Stored data entries:
·····

(** * EmulationResourceParser: a shallow embedding of [EmulationResourceParser.py]

    The report text is a Python [str]; it is modelled as a list of 8-bit
    characters read as the code points U+0000..U+00FF, and the character
    classes below are Python's on that range.  Exceptions are values of
    [result]; [datetime.now().isoformat()] is an input of [parse_output]. *)

From Stdlib Require Import String Ascii List ZArith QArith Qround Qabs Qpower Bool Arith Lia Lqa Permutation.
From Stdlib Require DecimalString DecimalPos DecimalFacts.
Import ListNotations.

(** ** Python built-ins used by the parser *)

Module Py.

Definition str := list ascii.

Definition lit (s : string) : str := list_ascii_of_string s.

Inductive exn := ValueError | IndexError.

Inductive result (A : Type) : Type :=
| Ok (a : A)
| Raise (e : exn).

Arguments Ok {A} a.
Arguments Raise {A} e.

Definition bind {A B} (r : result A) (f : A -> result B) : result B :=
  match r with
  | Ok a => f a
  | Raise e => Raise e
  end.

Definition code (c : ascii) : nat := nat_of_ascii c.

Definition between (lo hi : nat) (c : ascii) : bool :=
  (lo <=? code c)%nat && (code c <=? hi)%nat.

(** [str.isspace] on one character; also the class [\s] of [re]. *)
Definition isspace (c : ascii) : bool :=
  between 9 13 c || between 28 32 c || between 133 133 c || between 160 160 c.

(** [str.isdecimal] on one character; also the class [\d] of [re]. *)
Definition isdecimal (c : ascii) : bool := between 48 57 c.

(** [str.isalnum] on one character. *)
Definition isalnum (c : ascii) : bool :=
  isdecimal c || between 65 90 c || between 97 122 c
  || between 170 170 c || between 178 179 c || between 181 181 c
  || between 185 186 c || between 188 190 c
  || between 192 214 c || between 216 246 c || between 248 255 c.

(** The class [\w] of [re]. *)
Definition isword (c : ascii) : bool := isalnum c || Ascii.eqb c "_".

Fixpoint str_eqb (a b : str) : bool :=
  match a, b with
  | [], [] => true
  | x :: a', y :: b' => Ascii.eqb x y && str_eqb a' b'
  | _, _ => false
  end.

(** [s.lstrip()], [s.rstrip()], [s.strip()]. *)
Fixpoint lstrip (s : str) : str :=
  match s with
  | [] => []
  | c :: s' => if isspace c then lstrip s' else s
  end.

Definition rstrip (s : str) : str := rev (lstrip (rev s)).

Definition strip (s : str) : str := rstrip (lstrip s).

(** [s.startswith(p)]. *)
Fixpoint startswith (s p : str) : bool :=
  match p, s with
  | [], _ => true
  | x :: p', y :: s' => Ascii.eqb x y && startswith s' p'
  | _ :: _, [] => false
  end.

(** [p in s] for strings. *)
Fixpoint contains (p s : str) : bool :=
  startswith s p ||
  match s with
  | [] => false
  | _ :: s' => contains p s'
  end.

(** [s.split(sep)] for a one-character separator. *)
Fixpoint split_on (sep : ascii) (s : str) : list str :=
  match s with
  | [] => [[]]
  | c :: s' =>
      if Ascii.eqb c sep then [] :: split_on sep s'
      else match split_on sep s' with
           | h :: t => (c :: h) :: t
           | [] => [[c]]
           end
  end.

(** [s.split()]: the maximal runs of characters that are not whitespace. *)
Fixpoint split_ws (s : str) : list str :=
  match s with
  | [] => []
  | c :: s' =>
      if isspace c then split_ws s'
      else match s' with
           | [] => [[c]]
           | c' :: _ =>
               if isspace c' then [c] :: split_ws s'
               else match split_ws s' with
                    | h :: t => (c :: h) :: t
                    | [] => [[c]]
                    end
           end
  end.

(** [l[i]]. *)
Definition getitem {A} (l : list A) (i : nat) : result A :=
  match nth_error l i with
  | Some x => Ok x
  | None => Raise IndexError
  end.

(** [s[:n]]. *)
Definition slice_to (n : nat) (s : str) : str := firstn n s.

(** The digits of [int(s)] after the sign: decimal digits, with single
    underscores allowed between two digits.  [us] holds at the start and
    after an underscore, where a digit must follow. *)
Fixpoint int_digits (acc : Z) (us : bool) (s : str) : option Z :=
  match s with
  | [] => if us then None else Some acc
  | c :: s' =>
      if Ascii.eqb c "_" then
        if us then None else int_digits acc true s'
      else if isdecimal c then
        int_digits (10 * acc + (Z.of_nat (code c) - 48)) false s'
      else None
  end.

(** The whitespace that [int] drops around a numeral: the characters that
    C's [isspace] takes, and U+0085 and U+00A0.  The separators
    U+001C..U+001F, which [str.isspace] takes, are not dropped. *)
Definition int_space (c : ascii) : bool :=
  between 9 13 c || between 32 32 c || between 133 133 c || between 160 160 c.

Fixpoint int_lstrip (s : str) : str :=
  match s with
  | [] => []
  | c :: s' => if int_space c then int_lstrip s' else s
  end.

Definition int_strip (s : str) : str := rev (int_lstrip (rev (int_lstrip s))).

(** [sys.get_int_max_str_digits()], at its default: the most digits that
    [int] reads from a decimal string and that [str] writes (CPython 3.11
    and later). *)
Definition max_str_digits : nat := 4300.

(** The digits of a numeral: underscores and the sign do not count. *)
Definition digit_count (s : str) : nat := length (filter isdecimal s).

(** [int(s)]: surrounding whitespace is dropped, then an optional sign and
    the digits; anything else raises [ValueError], and so does a numeral of
    more than [max_str_digits] digits. *)
Definition int_of_str (s : str) : result Z :=
  let t := int_strip s in
  let (neg, body) :=
    match t with
    | c :: r =>
        if Ascii.eqb c "-" then (true, r)
        else if Ascii.eqb c "+" then (false, r)
        else (false, t)
    | [] => (false, t)
    end in
  match int_digits 0 true body with
  | Some n =>
      if (digit_count body <=? max_str_digits)%nat
      then Ok (if neg then (- n)%Z else n)
      else Raise ValueError
  | None => Raise ValueError
  end.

·····

TASK GOAL: For every line above that includes the string "rstrip", copy the line.

WRITTEN ANSWER:
(** [s.lstrip()], [s.rstrip()], [s.strip()]. *)
Definition rstrip (s : str) : str := rev (lstrip (rev s)).
Definition strip (s : str) : str := rstrip (lstrip s).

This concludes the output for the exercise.